I was driving the old highway. It's a narrow two lane road. You have several small, backwater towns you drive through. From time to time you get stuck behind a farm truck driving 30 mph and you have to slow down and watch the country side. I prefer this road. It links me to where and how I grew up. That back highway is safer, more stable, more dependable, and you know what? Even though I drive slower, I kind of think I get where I want to go just as fast and with a hell of a lot more enjoyment than the ball of acid stress I get every time I drive on that freakin four lane road!

So today I am rounding a curve outside of Beggs Oklahoma. I drive by a collection of country homes and double-wides. Then, just like that, all of a sudden I am seeing a live-action Norman Rockwell Painting right there on the side of the road! It was so freakin cool I couldn't believe it!

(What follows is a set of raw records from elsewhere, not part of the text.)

(** * The CTA bus tracker client: cache, single-flight registry, retry loop
      and error mapping

    A shallow embedding of [src/lib/bus/ctaBusClient.ts] and of the error
    mapping of [src/lib/bus/errorMapping.ts], with the properties the
    specification states about them.

    Conventions of the embedding.
    - A JavaScript string is a [string]: a sequence of code units, here
      restricted to the 8-bit range.
    - A plain JavaScript object used as a record of parameters is an
      association list in insertion order, without repeated keys
      ([Object.entries] order; the prototype chain and the special
      enumeration order of array-index keys are not modelled).
    - The module-level [Map]s [responseCache] and [inFlightRequests] are
      [gmap]s held in an explicit [State]; a promise is a handle (a number)
      whose outcome is recorded once in the state when it settles.
    - [Date.now()] readings and the outcome of every network attempt are
      inputs chosen by the environment.
    - Numbers are integers ([Z]); times and durations are milliseconds. *)

From Stdlib Require Import ZArith String Ascii List Lia Permutation.
From stdpp Require Import base option list gmap strings sorting pretty.

Local Open Scope string_scope.
Local Open Scope Z_scope.

(** ** Strings *)

Module Str.

(** [s.length > 0] : the truthiness of a string. *)
Definition truthy (s : string) : bool :=
  match s with EmptyString => false | _ => true end.

(** Truthiness of an optional string ([undefined] and [""] are falsy). *)
Definition truthy_opt (o : option string) : bool :=
  match o with Some s => truthy s | None => false end.

Fixpoint prefixb (p s : string) : bool :=
  match p, s with
  | EmptyString, _ => true
  | String a p', String b s' => if decide (a = b) then prefixb p' s' else false
  | String _ _, EmptyString => false
  end.

(** [hay.includes(needle)] *)
Fixpoint includes (needle hay : string) : bool :=
  prefixb needle hay ||
  match hay with
  | EmptyString => false
  | String _ hay' => includes needle hay'
  end.

Definition is_upper (a : ascii) : bool :=
  let n := nat_of_ascii a in (65 <=? n)%nat && (n <=? 90)%nat.
Definition is_lower (a : ascii) : bool :=
  let n := nat_of_ascii a in (97 <=? n)%nat && (n <=? 122)%nat.
Definition is_digit (a : ascii) : bool :=
  let n := nat_of_ascii a in (48 <=? n)%nat && (n <=? 57)%nat.

(** Case folding of one code unit as an [/i] regular expression without the
    [u] flag does it: only the ASCII letters fold onto ASCII letters. *)
Definition fold_char (a : ascii) : ascii :=
  if is_lower a then ascii_of_nat (nat_of_ascii a - 32) else a.

Fixpoint fold_case (s : string) : string :=
  match s with
  | EmptyString => EmptyString
  | String a s' => String (fold_char a) (fold_case s')
  end.

(** [String.prototype.toUpperCase] on 8-bit code units: ASCII letters are
    raised, U+00DF becomes "SS"; the other code units have no upper-case
    form made of ASCII letters or digits and are left as they are. *)
Fixpoint toUpperCase (s : string) : string :=
  match s with
  | EmptyString => EmptyString
  | String a s' =>
      if decide (nat_of_ascii a = 223%nat)
      then String "S" (String "S" (toUpperCase s'))
      else String (fold_char a) (toUpperCase s')
  end.

(** [s.slice(0, n)] *)
Fixpoint take (n : nat) (s : string) : string :=
  match n, s with
  | S n', String a s' => String a (take n' s')
  | _, _ => EmptyString
  end.

(** [parts.join(sep)] *)
Fixpoint join (sep : string) (parts : list string) : string :=
  match parts with
  | [] => ""
  | [p] => p
  | p :: rest => p +:+ sep +:+ join sep rest
  end.

End Str.

(** ** Regular expressions of the two pattern tables

    Every pattern of the source is a literal, or an alternation of literals,
    with the [i] flag. *)

Inductive RegExp : Type :=
  | Lit (s : string)
  | Alt (r1 r2 : RegExp).

(** [re.test(s)] for a case-insensitive pattern. *)
Fixpoint regexp_test (re : RegExp) (s : string) : bool :=
  match re with
  | Lit p => Str.includes (Str.fold_case p) (Str.fold_case s)
  | Alt r1 r2 => regexp_test r1 s || regexp_test r2 s
  end.

(** ** Plain objects as insertion-ordered association lists *)

Module Obj.
Section Obj.
Context {V : Type}.

(** [o[k]] *)
Fixpoint get (k : string) (o : list (string * V)) : option V :=
  match o with
  | [] => None
  | (k', v) :: o' => if decide (k = k') then Some v else get k o'
  end.

(** [o[k] = v]: an existing key keeps its place, a new key goes last. *)
Fixpoint set (k : string) (v : V) (o : list (string * V)) : list (string * V) :=
  match o with
  | [] => [(k, v)]
  | (k', v') :: o' =>
      if decide (k = k') then (k, v) :: o' else (k', v') :: set k v o'
  end.

(** [Object.keys(o)] *)
Definition keys (o : list (string * V)) : list string := o.*1.

End Obj.
End Obj.

(** ** Request parameters and the cache key *)

(** A value of [Record<string, string | number | undefined>]; [null] is not
    in the declared type but [normalizeParams] guards against it. *)
Inductive ParamValue : Type :=
  | PStr (s : string)
  | PNum (n : Z)
  | PUndefined
  | PNull.

(** [value === undefined || value === null || value === ""] *)
Definition isBlank (v : ParamValue) : bool :=
  match v with
  | PUndefined | PNull => true
  | PStr s => negb (Str.truthy s)
  | PNum _ => false
  end.

(** [typeof value === "number" ? value.toString() : String(value)]. A number
    is an integer that [toString] prints in plain decimal notation, as the
    ids and counts passed by the handlers are; from [1e21] on JavaScript
    prints an exponent, and fractions are not modelled. *)
Definition stringOf (v : ParamValue) : string :=
  match v with
  | PStr s => s
  | PNum n => pretty n
  | PUndefined => "undefined"
  | PNull => "null"
  end.

Definition normalizeParams (params : list (string * ParamValue))
  : list (string * string) :=
  foldl (fun normalized kv =>
           if isBlank kv.2 then normalized
           else Obj.set kv.1 (stringOf kv.2) normalized)
        [] params.


(** ** Data model *)

(** An element of the upstream [error] array ([BusRawError]). *)
Record BusRawError : Type := mkRaw {
  raw_code : option string;
  raw_msg : option string
}.

(** [TPayload & { error?: BusRawError[]; tmst?: string }]: the shallow copy
    of the [bustime-response] object. [pl_error = None] stands for an
    [error] member that is absent or not an array; [pl_fields] holds the
    other members, which the client never inspects, as JSON text. *)
Record Payload : Type := mkPayload {
  pl_tmst : option string;
  pl_error : option (list BusRawError);
  pl_fields : list (string * string)
}.

Record BusClientMeta : Type := mkMeta {
  meta_endpoint : string;
  meta_params : list (string * string);
  meta_cacheKey : string;
  meta_cacheTtlMs : option Z;
  meta_cacheExpiresAt : option Z;
  meta_servedFromCache : bool;
  meta_sourceTimestamp : option string;
  meta_reason : option string
}.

If you don't know, Norman Rockwell was a famous painter of early to mid 20th century Americana. When you saw one of his paintings it was like a special look into a slice of Anywhere USA. The typical American experience with the typical American family. Assuming all typical Americans were middle class white people who owned their own homes and could afford Boy Scouts, Health Care, and Holiday feasts.

So today I am on the classic back road trip in rural ass Oklahoma when I look to the left, and there is a family gathered in the middle of a gravel driveway. Mom is prancing around with her arms windmilling about as she loses her cool. The older sister is standing in the middle of the drive with her arms crossed and glaring angrily at little sister, who is sitting next to her spilled bicycle and gently crying as she holds her scuffed knees. Dad, of course, is looking sheepish and ashamed he had not been able to catch his little girl and protect her from all the dangers that come from falling and getting hurt.

It was perfect. I saw the whole thing in a flash at 70 mph and then I was around the curve and they were gone forever. Picturesque America?... no... Picturesque Oklahoma.